Caitlin had milestone delays from being premature and then so sick for so long. She didn’t sit well on her own until probably around 9 months. She didn’t crawl until right around a year old. On her first birthday, she was the size of a 6 month old. She started walking around 18 months old but made up for lost time by running full-speed everywhere she went.

Long-lasting impacts? First, I’ll mention what prematurity can cause, from both physical things like brain bleeds in preemie brains and from therapies used to treat preemie conditions. Blindness. Deafness. Cerebral Palsy. Intellectual disability. General poor health. Poor growth. These are the biggies.

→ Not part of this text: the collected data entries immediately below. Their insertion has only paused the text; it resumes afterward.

(** A write happens or it does not. *)
Lemma storeContentFrom_wp id src fs :
  wp (storeContentFrom id src) (fun r fs' =>
    (is_ok r = false /\ same_files fs fs') \/
    (f_meta fs' = f_meta fs /\ f_tomb fs' = f_tomb fs /\ f_dropBody fs' = f_dropBody fs /\
     f_data fs' = <[id := cs_body src]> (f_data fs))) fs.
Proof.
  unfold storeContentFrom, StoreContent. apply wp_bind.
  assert (wp (src_open src) (fun r fs' => same_files fs fs' /\ (forall b, r = Ok b -> b = cs_body src)) fs) as Ho.
  { unfold src_open. apply wp_bind. eapply wp_kept with (R := same_files); [reads|].
    intros r fs1 H1. destruct r; [wp_step; split; [done|]; congruence|done]. }
  eapply wp_mono; [exact Ho|]. cbv beta. intros [b|e] fs1 [H1 Hb]; [|by left].
  rewrite (Hb b eq_refl). wp_step. wp_step. wp_step; [|by left].
  unfold wp, wrap, write_data, mbind, M_bind. pose proof (fault_same "write error" fs1) as H2.
  destruct (fault "write error" fs1) as [[] fs2]; cbn in *; [|left; split; [done|by etrans]].
  right. assert (same_files fs fs2) as (E1 & E2 & E3 & E4) by (by etrans).
  split; [exact E1|]. split; [exact E3|]. split; [exact E4|]. rewrite <- E2. reflexivity.
Qed.

Lemma Store_wp msg fs :
  wp (Store msg) (fun r fs' =>
    (is_ok r = false /\ same_files fs fs') \/
    (f_meta fs' = <[(m_QueueType msg, m_ID msg) := Some msg]> (f_meta fs) /\ f_tomb fs' = f_tomb fs /\
     f_dropBody fs' = f_dropBody fs /\ f_data fs' = f_data fs)) fs.
Proof.
  unfold Store. wp_step. wp_step. wp_step; [|by left].
  unfold wp, wrap, write_meta, mbind, M_bind. pose proof (fault_same "write error" fs) as H2.
  destruct (fault "write error" fs) as [[] fs2]; cbn in *; [|by left].
  right. destruct H2 as (E1 & E2 & E3 & E4). split; [rewrite <- E1; reflexivity|].
  split; [exact E3|]. split; [exact E4|exact E2].
Qed.

Lemma Store_finishes msg body fs fs1 :
  f_meta fs1 = f_meta fs -> f_tomb fs1 = f_tomb fs -> f_dropBody fs1 = f_dropBody fs ->
  f_data fs1 = <[m_ID msg := body]> (f_data fs) ->
  wp (Store msg ≫= fun _ => mret true) (fun r fs' =>
    progress fs fs' msg body /\ (is_ok r = true -> enqueued fs fs' msg body)) fs1.
Proof.
  intros Em Et Ed Ec. apply wp_bind. eapply wp_mono; [apply Store_wp|]. cbv beta.
  assert (forall fs', f_meta fs' = <[(m_QueueType msg, m_ID msg) := Some msg]> (f_meta fs1) ->
            f_tomb fs' = f_tomb fs1 -> f_dropBody fs' = f_dropBody fs1 -> f_data fs' = f_data fs1 ->
            enqueued fs fs' msg body) as Hen.
  { intros fs' E1 E2 E3 E4. unfold enqueued. by rewrite E1, E2, E3, E4, Em, Et, Ed, Ec. }
  intros [[]|e] fs2 [[Hr (E1 & E2 & E3 & E4)]|(E1 & E2 & E3 & E4)]; try done.
  - wp_step. split; [left|intros _]; by apply Hen.
  - split; [|done]. right. rewrite E1, E2, E3, E4. auto.
  - split; [|done]. left. by apply Hen.
Qed.

Lemma src_Hash_wp src fs :
  wp (src_Hash src) (fun r fs' => same_files fs fs' /\ (forall h, r = Ok h -> h = ContentHash (cs_body src))) fs.
Proof.
  unfold src_Hash, src_open. apply wp_bind, wp_bind. eapply wp_kept with (R := same_files); [reads|].
  intros [[]|e] fs1 H1; repeat wp_step; split; congruence || done.
Qed.

(** A computation that keeps [R], with the result it gives. *)
Lemma keeps_with {A} (R : Files -> Files -> Prop) (m : M Files A) fs :
  kept R m -> wp m (fun r fs' => R fs fs' /\ fst (m fs) = r) fs.
Proof. intros H. split; [apply H|done]. Qed.

Lemma read_tomb_absent fs id : f_tomb fs !! id = None -> is_ok (fst (read_tomb id fs)) = false.
Proof.
  intros Hno. unfold read_tomb, mbind, M_bind, get. pose proof (fault_same "read error" fs) as Hf.
  destruct (fault "read error" fs) as [[] fs1]; [|done]. cbn in Hf. destruct Hf as (_ & _ & Et & _).
  by rewrite Et, Hno.
Qed.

Caitlin, as those of you who know her personally are already aware, is little. She was 4’10” and we thought that was it, but she had a weird-for-girls late growth spurt in high school and hit 4’11”. She’s not just short; she’s little. She can’t wear adult-sized gloves and wears a size 2 in kids’ shoe sizes. But both her maternal grandmother and I are short, both 5’0”, so it’s not like she’s noticeably shorter than us.

She also has asthma that is probably a left-over from damaged and scarred lungs, although there are a couple asthmatics scattered in the family. She was continually sick in pre-school and elementary school and would have to go back on breathing treatments intermittently. She developed pneumonia in kindergarten and spent a week in the hospital. But as she got older, both the frequency and severity of these bouts lessened. Now in her 30s, she doesn’t catch 100% of the viruses she’s exposed to and once in a while, a cold will stay in her head and not travel to her lungs and wreak havoc there.

She has a scar, a weird indentation, on her side that most people will never see. It’s from a chest tube to keep her lung inflated.

So that’s not so bad. In fact, it’s pretty amazing. She’s careful with the asthma and can often head off a case of bronchitis by starting breathing treatments and/or other meds early when she gets sick.

The best part? Caitlin is probably my best friend. I’d vomit a little in my mouth if someone else said that. I always told her when she was growing up, “I am not your friend. I am your parent. Maybe we can be friends when you’re older. If we like each other.” She’s an adult now. I love her. But it’s a bonus that I like her. (And she likes me!) She’s trustworthy and loyal. She’s funny. She’s got a sassy streak. She’s kind. She feels the weight of others’ hardships and while that can be a burden at times, it allows her to feel true compassion for others. She is self-aware and always strives to learn and evolve. I can be 100% myself with her. And because of these things, she is my friend.

I’d do that awful time all over again.

(Now let’s see if she’ll post this without balking at that last paragraph!)